Indoor Climbing Gyms Might Be Chock Full of Toxic Rubber Additives, Study Finds

Indoor Climbing Gyms Might Be Chock Full of Toxic Rubber Additives, Study Finds

Climbing gyms might be teeming with toxic rubber particles, recent research suggests. The study found high levels of rubber additives in the air and dust of two climbing gyms, likely coming from the soles of specialized climbing shoes worn by gym goers. The authors say that customers and workers might be getting exposed to more of these particles at climbing gyms than they would be anywhere else in their daily lives.

The research was led by scientists from the University of Vienna, some of whom have previously studied how rubber and its property-enhancing additives can seep into the environment.

While much of this pollution is coming from tires and roads, the authors noticed that many pieces of sports equipment also contain plenty of rubber. Climbing shoes in particular are made with additives that make the rubber especially flexible and sticky, and the soles are designed to slowly wear away while climbing to produce the friction important for holding onto things. The net result is that lots of rubber particles are produced from these shoes that end up on climbing footholds. And the constant brushing away of these particles by climbers ensures that they regularly end up in the air waiting to be inhaled, the scientists hypothesized.

Previous research has already suggested that climbing gyms can contain lots of indoor dust and potential pollution, though some have argued that much of this originates from the chalk that climbers use. This time around, the researchers decided to look specifically for 15 known rubber-derived compounds in the air and dust of two climbing gyms, collecting samples at peak business hours.

A graphic of the team’s findings.
Graphic: Sherman et al/ChemRxiv

As other studies have, the researchers found high levels of total particulate matter in the gyms. They also detected nine out of the 15 rubber-derived compounds in the air, and 12 of these compounds in dust. Verifying their suspicions, they found high levels of these same compounds in climbing shoe samples, with one sample containing all 15. These compounds were also found in the powder collected from the top of climbing footholds, further supporting their hypothesis. And based on their estimates and other data, climbers and employees are likely getting more daily exposure to these additives at these gyms than they would anywhere else.
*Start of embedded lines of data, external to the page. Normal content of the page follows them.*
(** The classification returns for every path that is not empty. *)
Lemma is_absolute_total file_path :
  file_path <> "" -> exists b, is_absolute file_path = Ok b.
Proof.
  intros Hne. unfold is_absolute.
  destruct (isabs file_path); [by eexists|].
  match goal with |- context [if ?b then _ else _] => destruct b end;
    [by eexists|].
  destruct file_path as [|c r]; [done|]. simpl.
  destruct (Ascii.eqb c sep); by eexists.
Qed.


(** C10. [prefixPath] is defined for a path that is not empty only: on
    the empty string, which [os.path.isabs] does not take for absolute,
    the classification reaches [file_path[0]] and [IndexError] is raised
    in place of a path; for every other path the classification returns
    true or false. *)
Theorem prefixPath_empty_path prefix_directory prefix_path force (fs : FS) :
  isabs "" = false ->
  is_absolute "" = Raise (Exn IndexError "string index out of range")
  /\ prefixPath prefix_directory "" prefix_path force fs
     = Raise (Exn IndexError "string index out of range")
  /\ forall file_path, file_path <> "" -> exists b, is_absolute file_path = Ok b.
Proof.
  intros H.
  assert (Hc : is_absolute "" = Raise (Exn IndexError "string index out of range")).
  { unfold is_absolute. by rewrite H. }
  split; [done|]. split.
  - unfold prefixPath. by rewrite Hc.
  - apply is_absolute_total.
Qed.


End PrefixPathFacts.


(** A host and arguments on which C10 applies. *)
Lemma prefixPath_empty_path_witness :
  Path.isabs (Host := Path.posix) "" = false
  /\ Path.prefixPath (host := Path.posix) "/tmp/job" "" "/home/user" false
       Path.job_fs
     = Py.Raise (Py.Exn Py.IndexError "string index out of range").
Proof.
  split; [reflexivity|].
  apply (prefixPath_empty_path (host := Path.posix) "/tmp/job" "/home/user"
           false Path.job_fs).
  reflexivity.
Defined.



(** C2 fails on the code: with [/tmp/job] made and nothing under it, the
    file [/home/user/proj/tex/wood.png] under the prefix [/home/user] is
    to go to [/tmp/job/proj/tex/wood.png]; [os.mkdir] makes one directory
    and raises [FileNotFoundError] since [/tmp/job/proj] is not there. A
    remainder of one name is made and the path returned. *)
Theorem prefixPath_nested_remainder_raises :
  Path.exists_ (Host := Path.posix) Path.job_fs "/tmp/job" = true
  /\ Path.split (Host := Path.posix)
       (Path.normpath (Host := Path.posix) "/home/user/proj/tex/wood.png")
     = ("/home/user/proj/tex", "wood.png")
  /\ Path.prefixPath (host := Path.posix) "/tmp/job"
       "/home/user/proj/tex/wood.png" "/home/user" true Path.job_fs
     = Py.Raise Path.enoent
  /\ Path.prefixPath (host := Path.posix) "/tmp/job"
       "/home/user/proj/wood.png" "/home/user" true Path.job_fs
     = Py.Ok ("/tmp/job/proj/wood.png", Path.job_proj_fs).
Proof.
  repeat split; vm_compute; reflexivity.
Qed.

(* ===================================================================== *)
(** * Properties of the network calls *)
(* ===================================================================== *)

Section TextFacts.
Import Py Net.

Lemma to_N_byte_of_ascii c : Byte.to_N (byte_of_ascii c) = N_of_ascii c.
Proof. destruct c as [[] [] [] [] [] [] [] []]; reflexivity. Qed.

(** ASCII bytes are well-formed UTF-8. *)
Lemma utf8_valid_ascii (bs : list byte) :
  List.forallb (byte_in 0x00 0x7F) bs = true -> utf8_valid bs = true.
Proof.
  induction bs as [|b bs IH]; simpl; [done|].
  rewrite andb_true_iff. intros [-> H]. by apply IH.
Qed.

Lemma bytes_of_ascii_text s :
  forall_chars is_ascii s = true ->
  List.forallb (byte_in 0x00 0x7F) (bytes_of s) = true.
Proof.
  unfold bytes_of, list_byte_of_string.
  induction s as [|c s IH]; simpl; [done|].
  rewrite !andb_true_iff. intros [Hc Hs]. split; [|by apply IH].
  unfold byte_in. rewrite to_N_byte_of_ascii. unfold is_ascii in Hc.
  apply andb_true_iff. split; [apply N.leb_le|apply N.leb_le]; 
    apply N.ltb_lt in Hc; lia.
Qed.

Lemma forall_chars_join f c (l : list string) :
  f c = true ->
  Forall (fun s => forall_chars f s = true) l ->
  forall_chars f (join_char c l) = true.
Proof.
  intros Hc. induction 1 as [|s l Hs Hl IH]; simpl; [done|].
  destruct l as [|s' l']; [done|].
  rewrite forall_chars_app. simpl. rewrite Hs, Hc. exact IH.
Qed.

(** [VERSION] is ASCII, so [str(VERSION, encoding='utf8')] returns. *)
Lemma VERSION_valid (version : list Z) : utf8_valid (VERSION version) = true.
Proof.
  apply utf8_valid_ascii, bytes_of_ascii_text, forall_chars_join; [done|].
  induction version as [|n version IH]; simpl; constructor; [|exact IH].
  apply (forall_chars_impl Url.is_digit_or_minus); [|apply fmt_i_chars].
  intros c. unfold Url.is_digit_or_minus, is_ascii.
  rewrite orb_true_iff, andb_true_iff, !N.leb_le, N.eqb_eq, N.ltb_lt. lia.
Qed.

Lemma str_utf8_VERSION (version : list Z) :
  str_utf8 (VERSION version) = Ok (string_of_list_byte (VERSION version)).
Proof. unfold str_utf8. by rewrite VERSION_valid. Qed.

Lemma digit_of_digit_char d : is_digit d -> digit_of (digit_char d) = Some d.
Proof.
  unfold is_digit. intros H.
  assert (d = 0 \/ d = 1 \/ d = 2 \/ d = 3 \/ d = 4 \/ d = 5 \/ d = 6
          \/ d = 7 \/ d = 8 \/ d = 9) as Hd by lia.
  repeat (destruct Hd as [->|Hd]; [reflexivity|]). by subst.
Qed.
“These findings identify a previously unknown human exposure route to rubber additives and emphasize the global problem of the toxicity burden of plastic additives,” the authors wrote in their paper, released earlier this February as a preprint paper on ChemRxiv.

The team’s work hasn’t yet undergone the typical peer review process, so its conclusions should be taken with some added caution for now. The exact health impact of these compounds on humans is also still unclear, though certain ones such as 6PPD-quinone are known to be toxic to fish, while other studies have found that tire rubber particles in general can be harmful to our respiratory health.

At the very least, the researchers say that more should be done to mitigate the potential air pollution threat found inside these gyms. And much as tire manufacturers have started to do, the team argues that climbing shoe makers should be forced to remove and replace the rubber-derived compounds most likely to be harmful to human health in their products.

“Until rubber becomes safer, potential strategies to minimize exposure in climbing halls should also be considered, such as more frequent cleaning, mobile and stationary HEPA air filters, or banning of certain shoe models,” they added.